Brazil's central bank is expected to raise interest rates for a third straight meeting this week to quell any doubts about its commitment to ending years of high inflation.
According to a Reuters poll 42 of the 45 economists surveyed expect another 50 basis-point increase in the benchmark Selic rate next Wednesday, to 12.25%, despite risks of a recession this year. That would be the highest rate since August 2011. The remainder expect a smaller rate increase, to 12%.
Fighting inflation is a cornerstone of Brazil's recent shift in economic policy. The bank kept interest rates at record lows for years despite growing price pressures, but it has recently been pledging to do whatever is necessary to curb price increases.
Inflation has stood above the central bank's 4.5% target since August 2010, crimping investments and weighing on consumer confidence. The central bank has pledged to lower inflation toward its goal by 2016.

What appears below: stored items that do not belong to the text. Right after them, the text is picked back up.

(* ===== verification/V2DataTree.v ===== *)
(** * Writer v2: data trees, written and read back

    [data_tree n root d] says what the catalog holds when [root] is a tree of the
    bytes [d].  [PutDataTree] makes one, every reader of a tree gives back [d],
    and writing a tree leaves the others as they are. *)
From S2P Require Import Prelude Ids State Block V2Base V2Disk V2Entries V2Blocks V2Header V2Bitmap V2Store V2Journal V2Alloc V2Ndb V2Txn V2Catalog V2Extents V2Data.

(** ** Growing a catalog *)
(** Block [bid] holds [d], all of it. *)
Definition holds (n : NDB) (bid : Z) (d : bytes) : Prop :=
  ∃ e, n_blocks n !! bid = Some e ∧ stored (n_store n) e d ∧ B_CB e = blen d.
(** [n'] is [n] with at most [k] more blocks. *)
Record grows (k : Z) (n n' : NDB) : Prop := mkGrows {
  gr_wf : ndb_wf n';
  gr_regions : RegionCount (n_store n) ≤ RegionCount (n_store n') ≤ RegionCount (n_store n) + k;
  gr_bids : next_bid n ≤ next_bid n' ≤ next_bid n + 4 * k;
  gr_holds : ∀ bid d, holds n bid d → holds n' bid d;
  gr_nodes : n_nodes n' = n_nodes n }.
Lemma grows_refl n : ndb_wf n → grows 0 n n.
Proof. by split; try lia. Qed.
Lemma grows_trans j k n n1 n2 : grows j n n1 → grows k n1 n2 → grows (j + k) n n2.
Proof. intros [W1 R1 B1 H1 N1] [W2 R2 B2 H2 N2]. split; [done|lia|lia|auto|congruence]. Qed.
Lemma grows_mono j k n n' : j ≤ k → grows j n n' → grows k n n'.
Proof. intros Hjk [W R B H N]. split; [done|lia|lia|done|done]. Qed.
Lemma grows_room j k n n' : grows j n n' → 0 ≤ k → room n (j + k) → room n' k.
Proof. intros [W R B _ _] Hk [H1 H2]. pose proof (blen_nonneg (regions (n_store n))). unfold room, region_ok, RegionCount in *. lia. Qed.
Lemma room_mono j k n : 0 ≤ j ≤ k → room n k → room n j.
Proof. intros Hjk [H1 H2]. split; [|lia]. unfold region_ok in *. pose proof (blen_nonneg (regions (n_store n))). unfold RegionCount in *. lia. Qed.
(** The map and the spool as before: the same payloads. *)
Lemma holds_same n n' : regions (n_store n') = regions (n_store n) → st_work (n_store n') = st_work (n_store n) → st_io (n_store n') = st_io (n_store n) →
  (∀ bid e, n_blocks n !! bid = Some e → ∃ r, n_blocks n' !! bid = Some (set_refcount r e)) → ∀ bid d, holds n bid d → holds n' bid d.
Proof.
  intros Hr Hw Hi Hb bid d (e & He & [Hs Hl] & Hc). destruct (Hb _ _ He) as [r Hr']. exists (set_refcount r e). split_and!; [done| |done].
  unfold stored. rewrite Hw. split; [|done]. rewrite <- Hs. unfold blockPayload, readExtent. by rewrite Hw, Hi.
Qed.
Lemma grows_same n n' : ndb_wf n → n_cat n' = n_cat n → st_state (n_store n') = st_state (n_store n) → st_work (n_store n') = st_work (n_store n) →
  st_io (n_store n') = st_io (n_store n) → undo_wf (st_undo (n_store n')) → grows 0 n n'.
Proof.
  intros Hwf Hc Hs Hw Hi Hu. assert (regions (n_store n') = regions (n_store n)) as Hr by (unfold regions; by rewrite Hs).
  split; unfold next_bid, RegionCount; rewrite ?Hs, ?Hr; try lia.
  - apply (ndb_wf_same n); try done. unfold next_bid. by rewrite Hs.
  - apply holds_same; try done. intros bid e He. exists (B_RefCount e). unfold n_blocks in *. rewrite Hc. by destruct e.
  - unfold n_nodes. by rewrite Hc.
Qed.
(** A transaction begins and ends with what is there. *)
Lemma begin_grows n : ndb_wf n → fits 63 (FileEOF (n_store n)) → grows 0 n (beginTxn (capture n) n).
Proof. intros Hwf Hf. unfold beginTxn. destruct (sn_hadWork _); [|by apply grows_refl]. apply grows_same; try done. split; [done|]. intros ? ? []%elem_of_nil. Qed.
Lemma end_grows n : ndb_wf n → grows 0 n (end_txn n).
Proof. intros Hwf. by apply grows_same. Qed.
(** ** What a subnode tree is *)
Definition sl_at (n : NDB) (g : Z * list SLEntry) : Prop :=
  BIDIsInternal g.1 = true ∧ Forall ke_wf g.2 ∧ entries_ok MaxSLBlockEntries g.2 ∧ holds n g.1 (subnode_data 0 g.2).
Definition si_at (n : NDB) (x : Z) (ks : list SIEntry) : Prop :=
  BIDIsInternal x = true ∧ Forall ke_wf ks ∧ entries_ok MaxSIBlockEntries ks ∧ holds n x (subnode_data SIBlockLevel ks).
(** The SIBLOCK entry of an SLBLOCK. *)
Definition sib (g : Z * list SLEntry) : SIEntry := mkSIEntry (match g.2 with e :: _ => SL_NID e | [] => 0 end) g.1.
Definition sub_shape (n : NDB) (x : Z) (gs : list (Z * list SLEntry)) (tops : list Z) : Prop :=
  Forall (sl_at n) gs ∧ ((∃ es, gs = [(x, es)] ∧ tops = []) ∨ (si_at n x (map sib gs) ∧ tops = [x])).
(** What the IDs of an entry name, and the blocks of the subnode tree among it. *)
Definition role (nested : Z → list Z → Prop) (n : NDB) (e : SLEntry) (v : list Z) : Prop :=
  (SL_DataBID e = 0 ∨ ∃ ls, data_tree n (SL_DataBID e) ls) ∧ ((SL_SubBID e = 0 ∧ v = []) ∨ (SL_SubBID e ≠ 0 ∧ nested (SL_SubBID e) v)).
Fixpoint sub_tree (k : nat) (n : NDB) (x : Z) (es : list SLEntry) (vis : list Z) : Prop :=
  match k with
  | O => False
  | S k => ∃ gs tops vss, sub_shape n x gs tops ∧ es = concat (map snd gs) ∧
      Forall2 (λ g vs, Forall2 (role (λ x v, ∃ es, sub_tree k n x es v) n) g.2 vs) gs vss ∧
      vis = tops ++ concat (zip_with (λ g vs, g.1 :: concat vs) gs vss)
  end.

Lemma sl_reads n g : sl_at n g → ∃ e d, n_blocks n !! g.1 = Some e ∧ blockPayload (n_store n) e = Ok d ∧
  InspectSubnodeBlock d = Ok (mkSubnodeView V2BlockTypeSubnode 0 (blen g.2) g.2 []).
Proof.
  intros (_ & Hw & Hok & e & He & [Hp _] & _). exists e, (subnode_data 0 g.2). split_and!; [done|done|].
  rewrite <- (app_nil_r (subnode_data _ _)). by apply InspectSubnode_SL.
Qed.
Lemma si_reads n x ks : si_at n x ks → ∃ e d, n_blocks n !! x = Some e ∧ blockPayload (n_store n) e = Ok d ∧
  InspectSubnodeBlock d = Ok (mkSubnodeView V2BlockTypeSubnode SIBlockLevel (blen ks) [] ks).
Proof.
  intros (_ & Hw & Hok & e & He & [Hp _] & _). exists e, (subnode_data SIBlockLevel ks). split_and!; [done|done|].
  rewrite <- (app_nil_r (subnode_data _ _)). by apply InspectSubnode_SI.
Qed.
Lemma sub_child_Ok n g : sl_at n g → ∃ e, n_blocks n !! g.1 = Some e ∧ sub_child n (sib g) = Ok e.
Proof.
  intros Hg. destruct (sl_reads n g Hg) as (e & d & He & Hp & Hv). destruct Hg as (_ & _ & (Hn & _) & _). exists e. split; [done|].
  unfold sub_child, subnodeFirstKey. cbn [sib SI_Ref SI_Key]. rewrite He, Hp. repeat rewrite ?bind_Ok, ?Hv. cbn [SV_Level SV_Leaves].
  destruct g as [x [|y es]]; [unfold blen in Hn; cbn in Hn; lia|]. cbn [snd]. change (negb (0 =? 0)) with false. cbv iota.
  by rewrite mret_Ok, bind_Ok, Z.eqb_refl.
Qed.

(** *** Growth *)
Lemma sl_extends n n' g : extends n n' → sl_at n g → sl_at n' g.
Proof. intros G (?&?&?&?). split_and!; try done; try by destruct_and!. by apply G. Qed.
Lemma si_extends n n' x ks : extends n n' → si_at n x ks → si_at n' x ks.
Proof. intros G (?&?&?&?). split_and!; try done; try by destruct_and!. by apply G. Qed.
Lemma role_mono (P P' : Z → list Z → Prop) n n' e v : extends n n' → (∀ x v, P x v → P' x v) → role P n e v → role P' n' e v.
Proof.
  intros G HP [Hd Hs]. split; [|naive_solver]. destruct Hd as [?|(ls & Hl)]; [by left|right]. exists ls. by apply (data_tree_extends n).
Qed.
Lemma sub_tree_extends n n' : extends n n' → ∀ k x es vis, sub_tree k n x es vis → sub_tree k n' x es vis.
Proof.
  intros G. induction k as [|k IH]; intros x es vis; [done|]. intros (gs & tops & vss & [Hg Hs] & -> & Hr & ->).
  exists gs, tops, vss. split_and!; [|done| |done].
  - split; [eapply Forall_impl; [exact Hg|]; intros g; by apply (sl_extends n)|]. destruct Hs as [?|[? ?]]; [by left|right].
    split; [by apply (si_extends n)|done].
  - eapply Forall2_impl; [exact Hr|]. intros g vs Hvs. eapply Forall2_impl; [exact Hvs|]. intros e v.
    apply (role_mono _ _ n); [done|]. intros y v' (es' & He). exists es'. by apply IH.
Qed.
Lemma sl_grows k n n' g : grows k n n' → sl_at n g → sl_at n' g.
Proof. intros G. pose proof (gr_holds _ _ _ G : extends n n') as X. revert X. clear. intros. by eapply sl_extends. Qed.
Lemma sub_tree_grows j n n' : grows j n n' → ∀ k x es vis, sub_tree k n x es vis → sub_tree k n' x es vis.
Proof. intros G. pose proof (gr_holds _ _ _ G : extends n n') as X. revert X. clear. intros. by eapply sub_tree_extends. Qed.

Economists diverged more clearly in early December about how fast the bank seemed willing to raise rates, especially after policymakers added the word parsimony to last meeting's post-decision statement. For many, that was a signal the bank was concerned about Brazil's economy, which slowed significantly last year and could fall into recession in 2015.

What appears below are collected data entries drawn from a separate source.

Lemma sorted_strict {A} (key : A → Z) (l : list A) : NoDup (map key l) → StronglySorted Z.lt (map key (sort_by key l)).
Proof. intros Hd. apply strict_order; [by rewrite sort_by_perm|apply sort_by_sorted]. Qed.
Lemma filter_all {A} (P : A → Prop) `{!∀ x, Decision (P x)} (l : list A) : (∀ x, x ∈ l → P x) → filter P l = l.
Proof.
  induction l as [|x l IH]; intros Hl; [done|]. rewrite filter_cons_True by (apply Hl; left). f_equal. apply IH. intros y Hy. apply Hl. by right.
Qed.
Lemma range_values {V} (m : gmap Z V) v : v ∈ map snd (range m) ↔ ∃ k, m !! k = Some v.
Proof.
  rewrite list_elem_of_fmap. split.
  - intros ([k x] & -> & Hin). rewrite range_perm, elem_of_map_to_list in Hin. by exists k.
  - intros [k Hk]. exists (k, v). split; [done|]. by rewrite range_perm, elem_of_map_to_list.
Qed.
Lemma range_nodup {V} (m : gmap Z V) (key : V → Z) : (∀ k v, m !! k = Some v → key v = k) → NoDup (map key (map snd (range m))).
Proof.
  intros Hk. assert (map key (map snd (range m)) = map fst (range m)) as ->.
  { rewrite map_map. apply map_ext_in. intros [k v] Hin%list_elem_of_In. rewrite range_perm, elem_of_map_to_list in Hin. by apply Hk. }
  rewrite range_perm. apply NoDup_fst_map_to_list.
Qed.
Lemma range_size {V} (m : gmap Z V) : blen (range m) = Z.of_nat (size m).
Proof. unfold blen. by rewrite range_perm, length_map_to_list. Qed.
Lemma sortedNodes_facts n : encodable n →
  Forall valid (sortedNodes n) ∧ Forall ke_wf (sortedNodes n) ∧ StronglySorted Z.lt (map ke_key (sortedNodes n)) ∧
  blen (sortedNodes n) = Z.of_nat (size (n_nodes n)) ∧ ∀ e, e ∈ sortedNodes n ↔ n_nodes n !! N_NID e = Some e.
Proof.
  intros [_ Hn _ _]. assert (∀ e, e ∈ sortedNodes n ↔ n_nodes n !! N_NID e = Some e) as Hin.
  { intros e. unfold sortedNodes, sortNBT. rewrite sort_by_perm, range_values. split; [|by eexists].
    intros [k Hk]. by destruct (Hn k e Hk) as [-> _]. }
  split_and!; try done.
  - apply Forall_forall. intros e He%Hin. by apply (Hn _ _ He).
  - apply Forall_forall. intros e He%Hin. by apply (Hn _ _ He).
  - apply sorted_strict, range_nodup. intros k v Hk. by apply (Hn k v Hk).
  - unfold sortedNodes, sortNBT, blen. by rewrite sort_by_perm, length_map, range_perm, length_map_to_list.
Qed.
Lemma block_facts n bid e : encodable n → n_blocks n !! bid = Some e → B_BID e = bid ∧ ke_wf e ∧ valid e ∧ 2 ≤ B_RefCount e ∧
  B_RefCount e = 1 + live (n_cat n) bid.
Proof.
  intros [Hwf _ Hc _] He. destruct (nw_ok n Hwf) as [Hcat [Hnx [Hr Hm] Hids]].
  destruct (ck_blocks _ _ _ Hcat bid e He) as (Hb & Hz & [Hs|Href]); [done|].
  destruct (bid_below_range _ _ (Hids bid ltac:(by exists e)) ltac:(lia)) as [Hf Hev].
  destruct (nw_blocks n Hwf bid e He) as (k & [P1 P2 P3 _ _]). specialize (Hc bid ltac:(by exists e)).
  assert (B_RefCount e = 1 + live (n_cat n) bid) as Hrc.
  { rewrite Href. unfold computeRef, live in *. rewrite u16_small; lia. }
  pose proof (wf_room _ (wf_maps_wf _ (nw_store n Hwf))) as [_ Hroom]. destruct P3 as (K0 & K1 & _ & K3).
  split_and!; [done| | |lia|done].
  - split_and!; unfold fits; rewrite ?Hb, ?P1, ?Hrc; unfold slot_addr, MaxDataBlockCB in *; lia.
  - unfold valid. cbn. unfold check_BBTEntry. rewrite Hb, Hrc. rewrite !(proj2 (Z.eqb_neq _ 0)) by lia.
    assert (BIDHasReserved bid = false) as ->; [|done]. rewrite BIDHasReserved_bit. rewrite <- Z.bit0_mod in Hev. by destruct (Z.testbit bid 0).
Qed.
Lemma ownedBlocks_facts n : encodable n →
  Forall valid (ownedBlocks n) ∧ Forall ke_wf (ownedBlocks n) ∧ StronglySorted Z.lt (map ke_key (ownedBlocks n)) ∧
  blen (ownedBlocks n) = Z.of_nat (size (n_blocks n)) ∧ ∀ e, e ∈ ownedBlocks n ↔ n_blocks n !! B_BID e = Some e.
Proof.
  intros He. assert (ownedBlocks n = sort_by B_BID (map snd (range (n_blocks n)))) as Eo.
  { unfold ownedBlocks, sortBBT. f_equal. apply filter_all. intros e (k & Hk)%range_values.
    destruct (block_facts n k e He Hk) as (-> & _). pose proof (en_counts n He k ltac:(by exists e)). unfold live in *. lia. }
  assert (∀ e, e ∈ ownedBlocks n ↔ n_blocks n !! B_BID e = Some e) as Hin.
  { intros e. rewrite Eo, sort_by_perm, range_values. split; [|by eexists]. intros [k Hk]. by destruct (block_facts n k e He Hk) as (-> & _). }
  split_and!; try done.
  - apply Forall_forall. intros e Hi%Hin. by apply (block_facts n _ e He Hi).
  - apply Forall_forall. intros e Hi%Hin. by apply (block_facts n _ e He Hi).
  - rewrite Eo. apply sorted_strict, range_nodup. intros k v Hk. by apply (block_facts n k v He Hk).
  - rewrite Eo. unfold blen. by rewrite sort_by_perm, length_map, range_perm, length_map_to_list.
Qed.
Lemma alloc_step n0 N ptype : region_ok (RegionCount (n_store n0) + N) → page_bids_ok n0 N →
  ∀ L st p, encoding n0 L st → blen L < N → tp_wf p → tp_ok p → tp_type p = ptype →
  ∃ ref st', enc_alloc (tp_payload p) ptype st = (st', Ok ref) ∧ encoding n0 (L ++ [ref]) st' ∧ page_ready st' ref p ∧ kept page_ready st st'.
Proof. intros Hr Hp L st p HE HL Hw Hok <-. by apply (enc_alloc_Ok n0 N). Qed.
Lemma ready_ref st r p : page_ready st r p → fits 64 (BREF_BID r) ∧ fits 64 (BREF_IB r) ∧ BREF_BID r ≠ 0.
Proof. by intros (_ & _ & _ & ? & ? & ?). Qed.
Record encoded (n : NDB) (st : EncState) (t1 : subtree NBTEntry) (t2 : subtree BBTEntry) : Prop := mkEncoded {
  ed_nbt : ∃ h, (h ≤ 64)%nat ∧ ptree NBTPage (page_ready st) h t1;
  ed_bbt : ∃ h, (h ≤ 64)%nat ∧ ptree BBTPage (page_ready st) h t2;
  ed_nodes : t_es t1 = sortedNodes n;
  ed_blocks : t_es t2 = ownedBlocks n;
  ed_new : es_new st ≡ₚ map BREF_IB (t_refs t1 ++ t_refs t2);
  ed_refs : Forall ref_ok (t_refs t1 ++ t_refs t2) ∧ apart_refs (t_refs t1 ++ t_refs t2);
  ed_wf : ndb_wf (claims (es_ndb st) (es_new st));
  ed_cat : n_cat (es_ndb st) = n_cat n;
  ed_payload : ∀ bid d, payload n bid d → payload (es_ndb st) bid d }.
Lemma wf_perm n ps ps' : ps ≡ₚ ps' → ndb_wf (claims n ps) → ndb_wf (claims n ps').
Proof.
  intros Hp [W1 [[C1 C2 C3 C4] I] W3 W4 W5 W6]. split; [done|split; [by split|]|done|done| |].
  - destruct I. by split.
  - intros q Hq. apply W5. change (q ∈ ps). by rewrite Hp.
  - change (NoDup ps'). by rewrite <- Hp.
Qed.
Lemma run_each_on_ndb (f : Z → ST NDB unit) l st n' r : run_each f l (es_ndb st) = (n', r) →
  run_each (λ ib, on_ndb (f ib)) l st = (mkEnc n' (es_pages st) (es_new st), r).
Proof.
  revert st. induction l as [|x l IH]; intros st; cbn [run_each]; [by intros [= <- <-]; destruct st|].
  unfold mbind, ST_bind, on_ndb at 1, zoom. destruct (f x (es_ndb st)) as [n1 [[]|e|]]; [|by intros [= <- <-]..].
  intros Hr. by apply (IH (mkEnc n1 (es_pages st) (es_new st))).
Qed.
Lemma NBT_key_fits (e : NBTEntry) : ke_wf e → fits 64 (ke_key e). Proof. by intros []. Qed.
Lemma BBT_key_fits (e : BBTEntry) : ke_wf e → fits 64 (ke_key e). Proof. by intros []. Qed.
Lemma encode_trees_Ok n : encodable n → region_ok (RegionCount (n_store n) + tree_room n) → page_bids_ok n (tree_room n) →
  ∃ st' t1 t2, encode_trees (mkEnc n ∅ []) = (st', Ok (t_ref t1, t_ref t2)) ∧ encoded n st' t1 t2.
Proof.
  intros He Hroom Hbids. pose proof He as [Hwf _ _ Hpages]. set (N := tree_room n) in *.
  destruct (sortedNodes_facts n He) as (V1 & W1 & S1 & L1 & _), (ownedBlocks_facts n He) as (V2 & W2 & S2 & L2 & _).
  pose proof (encoding_start n Hwf) as E0. unfold N, tree_room in *.
  assert (Z.of_nat (size (n_nodes n)) < 2 ^ 64 ∧ Z.of_nat (size (n_blocks n)) < 2 ^ 64) as [B1 B2].
  { destruct Hbids as (? & ? & _). lia. }
  destruct (encodeTree_Ok PageNBT enc_alloc page_ready (encoding n) _ (alloc_step n _ PageNBT Hroom Hbids) ready_ref NBTPage
    (λ _, eq_refl) (or_introl eq_refl) NBT_key_fits (λ chunk, encodeBTPayload PageNBT 0 chunk [] []) MaxNBTLeafEntries)
    with (leaves := sortedNodes n) (L := @nil BREF) (st := mkEnc n ∅ []) as (st1 & t1 & h1 & M1 & R1 & E1 & P1 & T1 & Es1 & _ & H1 & B3); try done.
  { intros es Hok Hw. split; [|by split]. destruct (encode_payload (NBTPage es) Hw I) as [Hp _]. by apply Hp. }
  { rewrite L1. lia. }
  { rewrite L1. change (blen (@nil BREF)) with 0. lia. }
  cbn [app] in E1. rewrite L1 in B3.
  destruct (encodeTree_Ok PageBBT enc_alloc page_ready (encoding n) _ (alloc_step n _ PageBBT Hroom Hbids) ready_ref BBTPage
    (λ _, eq_refl) (or_intror eq_refl) BBT_key_fits (λ chunk, encodeBTPayload PageBBT 0 [] chunk []) MaxBBTLeafEntries)
    with (leaves := ownedBlocks n) (L := M1) (st := st1) as (st2 & t2 & h2 & M2 & R2 & E2 & P2 & T2 & Es2 & K2 & H2 & _); try done.
  { intros es Hok Hw. split; [|by split]. destruct (encode_payload (BBTPage es) Hw I) as [Hp _]. by apply Hp. }
  { rewrite L2. lia. }
  { rewrite L2. lia. }
  pose proof E2 as [X1 X2 X3 X4 X5 X6 X7 X8 X9 X10]. rewrite map_app in X1.
  destruct (free_pages (live_pages n) (map BREF_IB M1 ++ map BREF_IB M2) (es_ndb st2) X1) as (n' & F1 & F2 & F3 & F4 & F5).
  { eapply Forall_impl; [exact Hpages|]. intros p Hp. by apply X10. }
  exists (mkEnc n' (es_pages st2) (es_new st2)), t1, t2. split.
  { unfold encode_trees. rewrite st_get_bind. cbn [es_ndb]. rewrite (st_bind_Ok _ _ _ _ _ R1), (st_bind_Ok _ _ _ _ _ R2), st_get_bind, X2.
    rewrite (st_bind_Ok _ _ _ _ _ (run_each_on_ndb _ _ _ _ _ F1)). done. }
  assert (M1 ++ M2 ≡ₚ t_refs t1 ++ t_refs t2) as HM by (by rewrite P1, P2).
  split; cbn [es_ndb es_pages es_new].
  - exists h1. split; [done|]. apply (ptree_mono NBTPage (page_ready st2)); [by intros r p Hp|]. by apply (ptree_mono NBTPage (page_ready st1)).
  - exists h2. split; [done|]. by apply (ptree_mono BBTPage (page_ready st2)).
  - done.
  - done.
  - by rewrite X3, HM.
  - split; [by rewrite <- HM|]. split.
    + rewrite <- HM, map_app. pose proof (nw_nodup _ X1) as Hnd. change (NoDup (live_pages n ++ map BREF_IB M1 ++ map BREF_IB M2)) in Hnd.
      by apply NoDup_app in Hnd as (_ & _ & ?).
    + rewrite <- HM, X4. apply NoDup_seqZ.
  - by rewrite X3, map_app.
  - by rewrite F2.
  - intros bid d Hd. by apply F5, X9.
Qed.
End encode.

But the bank, led by Alexandre Tombini, has since then dropped any references to parsimonious rate hikes. Market consensus moved up as a result: the median market forecast points to another increase in March, to 12.50%, and many banks expect policymakers to jack up rates to as high as 13% later in the year, the highest since early 2009.
What will determine the total size of the rate increases will be the exchange rate, which could fuel inflation if it keeps weakening, and the budget cuts yet to be confirmed, probably in February.
The austerity needed to increase Brazil's primary budget surplus to 1.2% of GDP as planned by Finance Minister Joaquim Levy would probably help keep prices under control, reducing the need for rate increases.